Stored items
(** C5: the loop body runs at most 50 times.  With fuel for 50 turns or
    more the model of [render_variables_from_local_graph] returns, for every
    graph, strategy and state, and the result does not depend on the extra
    fuel: the counter, not the fuel, stops the loop.  The log holds at most
    50 more [evaluating ... edges] records, one for each run of the body. *)
Theorem render_runs_loop_body_at_most_50_times (extra : nat) st :
  ∃ out,
    render (Z.to_nat MAX_NUMBER_OF_LOOPS + extra) st = Some out
    ∧ render (Z.to_nat MAX_NUMBER_OF_LOOPS) st = Some out
    ∧ (body_runs (log (outcome_state out)) ≤ body_runs (log st) + 50)%nat.
Proof.
  destruct (main_loop_terminates (Z.to_nat MAX_NUMBER_OF_LOOPS) (initial_locals self) st)
    as (out & Hout & Hruns); [done | done |].
  assert (loop (Z.to_nat MAX_NUMBER_OF_LOOPS + extra) (initial_locals self) st = Some out)
    as Hout' by (apply (main_loop_fuel_mono (Z.to_nat MAX_NUMBER_OF_LOOPS)); [lia | done]).
  unfold render_variables_from_local_graph. rewrite Hout, Hout'.
  change (Z.to_nat (MAX_NUMBER_OF_LOOPS - loops (initial_locals self))) with 50%nat in Hruns.
  destruct out as [loc' st'|e st']; eexists; split_and!; try done.
  cbn [outcome_state] in *. rewrite after_loop_log, body_runs_app.
  change (body_runs [InfoDoneEvaluatingEdges; InfoDoneNonRendered]) with 0%nat. lia.
Qed.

Exercise :: Please return the records above exactly as they are written.

Result of this exercise ::
(** C5: the loop body runs at most 50 times.  With fuel for 50 turns or
    more the model of [render_variables_from_local_graph] returns, for every
    graph, strategy and state, and the result does not depend on the extra
    fuel: the counter, not the fuel, stops the loop.  The log holds at most
    50 more [evaluating ... edges] records, one for each run of the body. *)
Theorem render_runs_loop_body_at_most_50_times (extra : nat) st :
  ∃ out,
    render (Z.to_nat MAX_NUMBER_OF_LOOPS + extra) st = Some out
    ∧ render (Z.to_nat MAX_NUMBER_OF_LOOPS) st = Some out
    ∧ (body_runs (log (outcome_state out)) ≤ body_runs (log st) + 50)%nat.
Proof.
  destruct (main_loop_terminates (Z.to_nat MAX_NUMBER_OF_LOOPS) (initial_locals self) st)
    as (out & Hout & Hruns); [done | done |].
  assert (loop (Z.to_nat MAX_NUMBER_OF_LOOPS + extra) (initial_locals self) st = Some out)
    as Hout' by (apply (main_loop_fuel_mono (Z.to_nat MAX_NUMBER_OF_LOOPS)); [lia | done]).
  unfold render_variables_from_local_graph. rewrite Hout, Hout'.
  change (Z.to_nat (MAX_NUMBER_OF_LOOPS - loops (initial_locals self))) with 50%nat in Hruns.
  destruct out as [loc' st'|e st']; eexists; split_and!; try done.
  cbn [outcome_state] in *. rewrite after_loop_log, body_runs_app.
  change (body_runs [InfoDoneEvaluatingEdges; InfoDoneNonRendered]) with 0%nat. lia.
Qed.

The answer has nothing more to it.